--- START ---
(** The number of hundredths nearest to the exact value [m * 2^e]. *)
Definition hundredths (m : positive) (e : Z) : Z :=
  match e with
  | Zneg p => round_half_even (Zpos m * 100) (Z.pow_pos 2 p)
  | _ => Zpos m * 100 * 2 ^ e
  end.

(** [round(x, 2)] on a float: infinities and NaN round to themselves; a
    finite [x] is written out with two correctly rounded decimals and that
    decimal is read back as the nearest double. *)
Definition round2 (x : float) : float :=
  match x with
  | S754_finite s m e => nearest_of_ratio s (hundredths m e) 100
  | _ => x
  end.

End PyFloat.

(** ** The Unicode data of the interpreter

    Python texts are sequences of code points.  What [str.strip],
    [str.lower], [float()] and [int()] do with a code point is read from the
    character database of the interpreter; the tables below are those of
    Unicode 14.0.0, the version built into CPython 3.11. *)

Module Unicode.

Local Open Scope N_scope.

(** The code points for which [str.isspace] holds. *)
Definition whitespace : list N :=
  [ 9; 10; 11; 12; 13; 28; 29; 30; 31; 32; 133; 160; 5760; 8192; 8193; 8194; 8195; 8196;
    8197; 8198; 8199; 8200; 8201; 8202; 8232; 8233; 8239; 8287; 12288 ].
--- END ---
How to complete this task: Look in the material above for the line with "decimal is read" and the line with "Definition whitespace : list", and transcribe exactly those lines and all lines between them, nothing more.

The answer:
    decimal is read back as the nearest double. *)
Definition round2 (x : float) : float :=
  match x with
  | S754_finite s m e => nearest_of_ratio s (hundredths m e) 100
  | _ => x
  end.

End PyFloat.

(** ** The Unicode data of the interpreter

    Python texts are sequences of code points.  What [str.strip],
    [str.lower], [float()] and [int()] do with a code point is read from the
    character database of the interpreter; the tables below are those of
    Unicode 14.0.0, the version built into CPython 3.11. *)

Module Unicode.

Local Open Scope N_scope.

(** The code points for which [str.isspace] holds. *)
Definition whitespace : list N :=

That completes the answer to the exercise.